Di Tanah Seberang

183 44 28
                                    

Kami berlayar menuju tanah seberang setelah dua hari acara penobatan. Beberapa pengawal sudah menunggu di pelabuhan dengan menyiapkan kereta kuda. Di sana sudah ada tuan Dary dan juga Eleanor.

"Salam hormat, yang mulia," ucap tuan Dary mewakili, lalu semuanya membungkuk hormat. "Selamat atas penobatan anda. Akhirnya anda telah resmi menjadi raja Vainea."

"Terima kasih, tuan," sahutku, lalu menatap wanita di sampingku. "Luna, ini tuan Dary dan nona Eleanor. Mereka adalah calon adipati baru di Vainea."

"Salam untuk yang mulia ratu," ujar tuan Dary lagi. "Senang bertemu anda."

"Terima kasih, tuan. Tapi..." Luna tampak mengingat sejenak. "Bukankah, anda salah satu pemimpin pasukan di Benriaco?"

Aku terdiam, sebagai mantan adipati sangat wajar kalau Luna juga mengetahui orang-orang dari kerajaan tetangga, terutama di bidang militer.

"Ya, anda benar, yang mulia. Untuk penjelasannya, anda bisa bertanya pada yang mulia raja."

Luna menatapku sekilas, seperti menuntut jawaban. Lalu ia kembali memasang ekspresi ramah elegan khasnya setelah aku memberi kode untuk menjelaskannya nanti.

"Lalu...nona Eleanor?"

"Ya, yang mulia."

Ia tersenyum. "Anda mengingatkan saya pada masa lalu. Saya juga dulu sama seperti anda."

"Tidak Luna, dia berbeda denganmu. Saat kau menjadi adipati, kau jauh lebih bisa mengendalikan diri dan menjaga wibawamu, tidak seperti dirinya yang urakan," protesku hanya dalam hati.

"Benarkah? Apa itu berarti anda suka bermain pedang?" Eleanor tampak antusias.

"Ya," jawabnya. "Lain kali, kita berlatih bersama."

"Kapan pun yang anda inginkan, saya siap, yang mulia."

Aku ingin sekali mencibirnya, namun harus kutahan. Di hadapan Luna, gadis itu bersikap profesional.

Ah, mungkin saja sikapnya berubah karena kini pangkatku sudah naik, dan tentu saja sikapnya berubah agar tak menimbulkan masalah. Bagus lah!

Kami menaiki kereta kuda dan mulai berjalan menuju ibukota.

"Daratan ini sangat luas, butuh waktu hampir dua harian untuk sampai di sana," ucapku memberi tahu.

"Yah, daratan Tryenthee memang sangat luas. Saya tak bisa membayangkan perang seperti apa yang telah anda alami. Sudah pasti itu perang yang sangat besar dan sayangnya, saya tak ikut andil di dalamnya."

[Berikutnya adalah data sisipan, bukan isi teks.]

(* ================================================================== *)
(** ** The declaration locator *)
(* ================================================================== *)

Lemma Node_children_ind (P : ts.Node -> Prop) :
  (forall node, Forall P (ts.children node) -> P node) ->
  forall node, P node.
Proof.
  intros H. fix IH 1. intros [k fullStart start nm nodes].
  apply H. simpl. induction nodes as [|c nodes IHnodes]; constructor.
  - apply IH.
  - exact IHnodes.
Qed.

Lemma preorder_eq (node : ts.Node) :
  preorder node = [node] ++ flat_map preorder (ts.children node).
Proof. destruct node; reflexivity. Qed.

Lemma Forall2_app_inv_In {A B : Type} (R : A -> B -> Prop)
      (xs : list A) (ys : list B) (x : A) :
  Forall2 R xs ys -> In x xs -> exists y, In y ys /\ R x y.
Proof.
  induction 1 as [|x0 y0 xs ys HR _ IH]; intros Hin; [contradiction|].
  destruct Hin as [->|Hin].
  - exists y0. split; [left; reflexivity | exact HR].
  - destruct (IH Hin) as (y & Hy & Hxy). exists y. split; [right|]; assumption.
Qed.

Lemma Forall2_In_right {A B : Type} (R : A -> B -> Prop)
      (xs : list A) (ys : list B) (y : B) :
  Forall2 R xs ys -> In y ys -> exists x, In x xs /\ R x y.
Proof.
  induction 1 as [|x0 y0 xs ys HR _ IH]; intros Hin; [contradiction|].
  destruct Hin as [->|Hin].
  - exists x0. split; [left; reflexivity | exact HR].
  - destruct (IH Hin) as (x & Hx & Hxy). exists x. split; [right|]; assumption.
Qed.

Section Locator.

Context {compiler : ts.Compiler}.

Variable this : PartialConfig.t.
Variable sourceFile : ts.SourceFile.

Import TypeScriptParser.

Lemma parseAnnotations_Ok (comments : jsstring) :
  exists anns, parseAnnotations this comments = Ok anns.
Proof.
  unfold parseAnnotations. destruct (truthy comments).
  - apply parse_Ok.
  - eauto.
Qed.

Lemma processFunctionDeclaration_named (node : ts.Node) (nodeName : ts.Identifier) :
  ts.name node = Some nodeName ->
  exists fm,
    located this sourceFile node fm
    /\ name fm = ts.getText nodeName
    /\ location fm
       = oneBased (ts.getLineAndCharacterOfPosition sourceFile (ts.getStart node))
    /\ parseAnnotations this
         (getLeadingComments (ts.getFullText sourceFile) (ts.getFullStart node))
       = Ok (annotations fm).
Proof.
  intros Hname. unfold located, processFunctionDeclaration. rewrite Hname.
  destruct (parseAnnotations_Ok
              (getLeadingComments (ts.getFullText sourceFile)
                                  (ts.getFullStart node))) as [anns ->].
  simpl. eexists. split; [reflexivity|]. simpl. auto.
Qed.

Lemma forOf_visit (nodes : list ts.Node) :
  Forall (fun node =>
            forall functions,
            exists found,
              visit this sourceFile node functions = Ok (functions ++ found)
              /\ Forall2 (located this sourceFile)
                         (filter isNamedFunctionDeclaration (preorder node))
                         found) nodes ->
  forall functions,
  exists found,
    forOf (fun st child => visit this sourceFile child st) nodes functions
    = Ok (functions ++ found)
    /\ Forall2 (located this sourceFile)
               (filter isNamedFunctionDeclaration (flat_map preorder nodes))
               found.
Proof.
  induction 1 as [|c nodes Hc _ IH]; intros functions; simpl.
  - exists []. rewrite app_nil_r. split; [reflexivity | constructor].
  - destruct (Hc functions) as (found1 & -> & H1). simpl.
    destruct (IH (functions ++ found1)) as (found2 & -> & H2).
    exists (found1 ++ found2). rewrite app_assoc. split; [reflexivity|].
    rewrite filter_app. apply Forall2_app; assumption.
Qed.

Lemma visit_eq (node : ts.Node) (functions : list FunctionMetadata) :
  visit this sourceFile node functions
  = (functions1 <- visitHere this sourceFile node functions ;;
     ts.forEachChild node (visit this sourceFile) functions1).
Proof. destruct node; reflexivity. Qed.

Lemma visitHere_located (node : ts.Node) (functions : list FunctionMetadata) :
  exists here,
    visitHere this sourceFile node functions = Ok (functions ++ here)
    /\ Forall2 (located this sourceFile) (filter isNamedFunctionDeclaration [node]) here.
Proof.
  unfold visitHere, isNamedFunctionDeclaration. simpl filter.
  destruct (ts.isFunctionDeclaration node); simpl.
  - destruct (ts.name node) as [nodeName|] eqn:Hname.
    + destruct (processFunctionDeclaration_named node nodeName Hname)
        as (fm & Hfm & _).
      exists [fm]. unfold located in Hfm. rewrite Hfm. simpl.
      split; [reflexivity|]. constructor; [exact Hfm | constructor].
    + exists []. rewrite app_nil_r. split; [reflexivity | constructor].
  - exists []. rewrite app_nil_r. split; [reflexivity | constructor].
Qed.

Lemma visit_preorder (node : ts.Node) :
  forall functions,
  exists found,
    visit this sourceFile node functions = Ok (functions ++ found)
    /\ Forall2 (located this sourceFile) (filter isNamedFunctionDeclaration (preorder node)) found.
Proof.
  induction node as [node IH] using Node_children_ind.
  intros functions.
  destruct (visitHere_located node functions) as (here & Ehere & Hhere).
  destruct (forOf_visit (ts.children node) IH (functions ++ here))
    as (below & Ebelow & Hbelow).
  exists (here ++ below). split.
  - rewrite visit_eq, Ehere. simpl bind. unfold ts.forEachChild.
    rewrite app_assoc. exact Ebelow.
  - rewrite preorder_eq, filter_app. apply Forall2_app; assumption.
Qed.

"Selain untuk membalas serangannya terhadap Vainea, semua ini...juga karenamu, Luna." Aku mengaku. "Saat kutahu kau terkena racun itu, jujur aku takut sekali kalau kau akan pergi meninggalkanku."

Ya, lebih tepatnya aku sudah merasakan sakitnya bagaimana dia meninggalkanku di hari itu. Bahkan bayangan kematiannya terkadang masih menghantuiku.

"Aku marah atas apa yang telah mereka lakukan padamu. Ya, walaupun kau meminum racun itu untuk melindungiku. Tetap saja, aku tak terima."

"Terima kasih banyak, Rein. Sebenarnya sa-maksudku...aku tidak mengerti kenapa kau begitu takut kehilanganku. Padahal saat itu, hatimu telah di isi orang lain," ujarnya. "Maaf bukannya aku kembali mengingatkan patah hatimu, hanya saja..."

"Kau takut aku hanya menjadikanmu pelarian atas patah hatiku?" ujarku memotong. "Jika dilihat situasinya, mungkin terkesan begitu. Tapi...hatiku kini benar-benar tertuju padamu."

"Awalnya aku memang ragu. Tapi setelah kita melakukan ritual pernikahannya, keraguanku memudar perlahan. Kau tak mungkin melakukannya jika tidak mencintaiku, kan? Aku yakin kau bukan sosok yang akan main-main dengan hal sakral seperti itu."